Знал ли об истинном положении дел Пушкин, когда сочинял стихотворное послание в Сибирь, как вольготно, сыто и пьяно жилось на самом деле обитателям этого санатория? Ручаться можно, что нет. Перед его мысленным взором наверняка представали ужасы с рисунков Брюллова.
А вот как «страдали» братья Бестужевы, по воспоминаниям няни из их латифундии: «Хозяйство было большое, держали лошадей, коров, свиней, птицу: кур, уток, индеек, разводили мериносовых овец – до 1000 голов. Летом шерсть сушили и куда-то отправляли… При доме был большой огород и сад. В парниках выращивались арбузы и дыни. Были мастерские – слесарная, столярная, две кузницы. В них работали русские, буряты и еврей».
Латифундия!
«Жестокая» императорская администрация все это время регулярно выплачивала денежные субсидии «необеспеченным» государственным преступникам. «Необеспеченными» считались те, кто не получал денег от родных или получал в год менее четырехсот рублей ассигнациями. Годовое пособие «необеспеченным» составляло сто четырнадцать рублей двадцать восемь копеек серебром, в пересчете на ассигнации сумма еще выше. Каковы были цены на основные продукты, мы уже знаем. Жрать можно в три горла…

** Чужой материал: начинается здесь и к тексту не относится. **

Lemma yields_elapsed {E} c start (s : state W) (Q : result unit E -> state W -> Prop) : shows c (world s) ->
  clock (world s) + tick < start + 2 * ns_per_s ->
  (forall s', shows c (world s') -> Q (Ok tt) s') -> yields (assert_elapsed start) s Q.
Proof.
  intros Hs Hc HQ. apply yields_bind, (yields_now c); [done|]. intros t s' Hs' Ht _.
  apply yields_assert; [apply N.ltb_lt; unfold ns_per_s, ns_per_ms in *; lia|by apply HQ].
Qed.

(** ** A connection that is refused *)

Lemma yields_backlog_pause l path room d (s : state W) (Q : result (unit + unit) TransportError -> state W -> Prop) :
  shows (Backlog l path room) (world s) ->
  (forall s', shows (Backlog l path room) (world s') ->
     N.min d (clock (world s) + ns_per_ms) <= clock (world s') ->
     clock (world s') <= N.max (clock (world s) + tick) d + late -> Q (Ok (inl tt)) s') ->
  yields (backlog_pause d) s Q.
Proof.
  intros Hs HQ. apply yields_bind, (yields_now (Backlog l path room)); [done|]. intros t s1 Hs1 Ht Hc1.
  destruct (bench_sleep _ (N.min (d - t) ns_per_ms) _ Hs1) as (w' & E1 & Hs2 & Hc2).
  apply yields_bind. eapply yields_prim; [exact E1|]. apply yields_ret. apply HQ; cbn [world]; [done|lia..].
Qed.

Lemma yields_connect_loop fuel n f l path room d k (s : state W) : (k + 2 < fuel)%nat ->
  shows (Backlog l path room) (world s) -> d <= clock (world s) + N.of_nat k * ns_per_ms ->
  clock (world s) <= d + late + 2 * tick ->
  yields (loop fuel (fun _ : unit => connect_round n f path d) tt) s (fun r s' =>
    clock (world s') <= d + late + 3 * tick /\
    ((r = Err Timeout /\ shows (Backlog l path room) (world s')) \/
     (r = Ok tt /\ exists room', room = S room' /\ shows (Backlog l path room') (world s')))).
Proof.
  revert k s. induction fuel as [|fuel IH]; intros k s Hf Hs Hk Hc; [lia|]. cbn [loop].
  apply yields_bind, yields_bind, (yields_check (Backlog l path room)); [done|..].
  { intros s1 Hs1 Hc1 _. split; [lia|]. by left. }
  intros s1 Hs1 Hc1 Hlt. apply yields_bind. destruct room as [|room].
  - destruct (bench_refuse _ _ f _ Hs1) as (w' & E1 & Hs2 & Hc2). eapply yields_prim; [exact E1|].
    apply (yields_backlog_pause l path 0); [done|]. cbn [world]. intros s2 Hs3 Hmin Hmax.
    destruct k as [|k]; [lia|]. apply (IH k); [lia|done|lia|lia].
  - destruct (bench_connect _ _ _ f _ Hs1) as (w' & E1 & Hs2 & Hc2). eapply yields_prim; [exact E1|].
    apply yields_ret, yields_ret. cbn [world]. split; [lia|]. right. split; [done|]. by exists room.
Qed.

Lemma yields_into_call {A} c (f : W -> result A errno * W) ev (s : state W) a
  (Q : result A TransportError -> state W -> Prop) :
  (exists w', f (world s) = (Ok a, w') /\ shows c w' /\ clock (world s) <= clock w' <= clock (world s) + tick) ->
  (forall s', shows c (world s') -> clock (world s) <= clock (world s') <= clock (world s) + tick -> Q (Ok a) s') ->
  yields (into transport_error_from (os (prim f ev))) s Q.
Proof.
  intros (w' & E1 & Hs & Hc) HQ. apply yields_into. eapply yields_os; [exact E1|]. cbn [map_err]. by apply HQ.
Qed.

Lemma yields_owned {E A} f (m : M W E A) (s : state W) (Q : result A E -> state W -> Prop) :
  yields m s (fun r s' => match r with
    | Ok a => Q (Ok a) s'
    | Err e => exists c, shows c (world s') /\ forall s'', shows c (world s'') ->
        clock (world s') <= clock (world s'') <= clock (world s') + tick -> Q (Err e) s''
    end) -> yields (owned f m) s Q.
Proof.
  intros (r & s' & E1 & HQ). apply yields_bind. exists (Ok r), s'. split; [by unfold attempt; rewrite E1|].
  destruct r as [a|e]; [by apply yields_ret|]. destruct HQ as (c & Hs & HQ).
  destruct (bench_close _ f _ Hs) as [Hs' Hc']. apply yields_bind. destruct (k_close f (world s')) as [u w'] eqn:Ec.
  eapply yields_prim; [exact Ec|]. apply yields_throw, HQ; [exact Hs'|exact Hc'].
Qed.

(** One attempt: it times out, or takes one of the places in time. *)
Definition attempted (l : fd) (path : bytes) (room : nat) (d : N) (r : result DeadlineStream TransportError) (s' : state W) : Prop :=
  (r = Err Timeout /\ clock (world s') <= d + late + 5 * tick /\ exists room', shows (Backlog l path room') (world s')) \/
  (exists self room', r = Ok self /\ room = S room' /\ shows (Backlog l path room') (world s') /\ clock (world s') < d).

Lemma yields_connect fuel l path room d k (s : state W) : (k + 2 < fuel)%nat -> x00 ∉ path -> (length path < k_sun_path_len)%nat ->
  shows (Backlog l path room) (world s) -> d <= clock (world s) + N.of_nat k * ns_per_ms -> clock (world s) + 3 * tick <= d ->
  yields (connect fuel path d) s (attempted l path room d).
Proof.
  intros Hf H0path Hlen Hs Hk Hc. unfold connect. apply yields_bind, (yields_check (Backlog l path room)); [done|..].
  { intros s1 Hs1 Hc1 _. left. split; [done|]. split; [lia|by exists room]. }
  intros s1 Hs1 Hc1 _. rewrite bool_decide_eq_false_2 by done. rewrite (proj2 (Nat.leb_gt _ _)) by done. cbn [orb].
  apply yields_bind. destruct (bench_socket _ _ Hs1) as (f & Hsocket). eapply yields_into_call; [exact Hsocket|].
  intros s2 Hs2 Hc2. apply yields_owned.
  apply yields_bind. eapply (yields_into_call (Backlog l path room)); [by apply bench_cloexec|]. intros s3 Hs3 Hc3.
  apply yields_bind. eapply (yields_into_call (Backlog l path room)); [by apply bench_nonblocking|]. intros s4 Hs4 Hc4.
  apply yields_bind. eapply yields_mono; [apply (yields_connect_loop fuel fuel f l path room d k); [done|done|lia|lia]|].
  intros r s5 (Hc5 & [[-> Hs5]|(-> & room' & -> & Hs5)]).
  - exists (Backlog l path room). split; [done|]. intros s6 Hs6 Hc6. left. split; [done|]. split; [lia|by exists room].
  - apply yields_bind, (yields_check (Backlog l path room')); [done|..].
    + intros s6 Hs6 Hc6 _. exists (Backlog l path room'). split; [done|]. intros s7 Hs7 Hc7.
      left. split; [done|]. split; [lia|by exists room'].
    + intros s6 Hs6 Hc6 Hlt. apply yields_ret. right. by eexists _, room'.
Qed.

(** [clock] after so many connections. *)
Definition by_now (start : N) (n : nat) : N := start + N.of_nat n * (60 * ns_per_ms + tick).

Lemma yields_fill {E} fuel n l path start : (100 <= n)%nat -> x00 ∉ path -> (length path < k_sun_path_len)%nat ->
  start + 2 * ns_per_s <= instant_max ->
  forall room connections (s : state W), (length connections + room < 10)%nat -> (room < fuel)%nat ->
  shows (Backlog l path room) (world s) -> clock (world s) <= by_now start (length connections) ->
  yields (loop fuel (fill_round (E := E) n path) connections) s (fun r s' =>
    exists all c, r = Ok all /\ shows c (world s') /\ clock (world s') <= by_now start 10 + 60 * ns_per_ms + late + 6 * tick).
Proof.
  intros Hn H0path Hlen Hmax. pose proof brief as Hbrief. induction fuel as [|fuel IH]; intros room connections s Hr Hf Hs Hc; [lia|].
  cbn [loop]. apply yields_bind, yields_bind, (yields_now (Backlog l path room)); [done|]. intros t s1 Hs1 Ht Hc1.
  assert (by_now start (length connections) <= by_now start 10) as Hten.
  { unfold by_now. apply N.add_le_mono_l, N.mul_le_mono_r. lia. }
  apply yields_bind, yields_add_instant; [unfold by_now, ns_per_s, ns_per_ms in *; lia|unfold ns_per_s; lia|]. apply yields_bind, yields_attempt.
  eapply yields_mono.
  { apply (yields_connect n l path room _ 60); [lia|done|done|done|lia|]. unfold ns_per_ms in *. lia. }
  intros r s2 [(-> & Hc2 & room' & Hs2)|(self & room' & -> & -> & Hs2 & Hc2)].
  - apply yields_ret, yields_ret. exists connections, (Backlog l path room'). split; [done|]. split; [done|].
    lia.
  - cbv zeta. apply yields_bind, yields_assert.
    { apply Nat.ltb_lt. rewrite length_app. cbn [length]. lia. }
    apply yields_ret. apply (IH room'); [rewrite length_app; cbn [length]; lia|lia|done|].
    rewrite length_app. cbn [length]. unfold by_now in *. rewrite Nat2N.inj_add. cbn [N.of_nat]. lia.
Qed.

И потому один правительственный чиновник из моего родного Минусинска оставил примечательные воспоминания: «Однажды в Минусинске приходит ко мне разжалованный поручик Свешников, который ранил своего полкового командира, сослан был в каторжную работу, а оттуда, по слабости здоровья, выпущен на поселение и считался в числе обыкновенных преступников.
– Позвольте мне, Александр Кузьмич, – говорит он, – подать вам просьбу.
– О чем? – спрашиваю я.
– Хочу прочиться из простых преступников в государственные: им дают пенсионы, а я, по бедности, умираю с голоду.
Признаюсь, я не скоро нашелся, что ему ответить.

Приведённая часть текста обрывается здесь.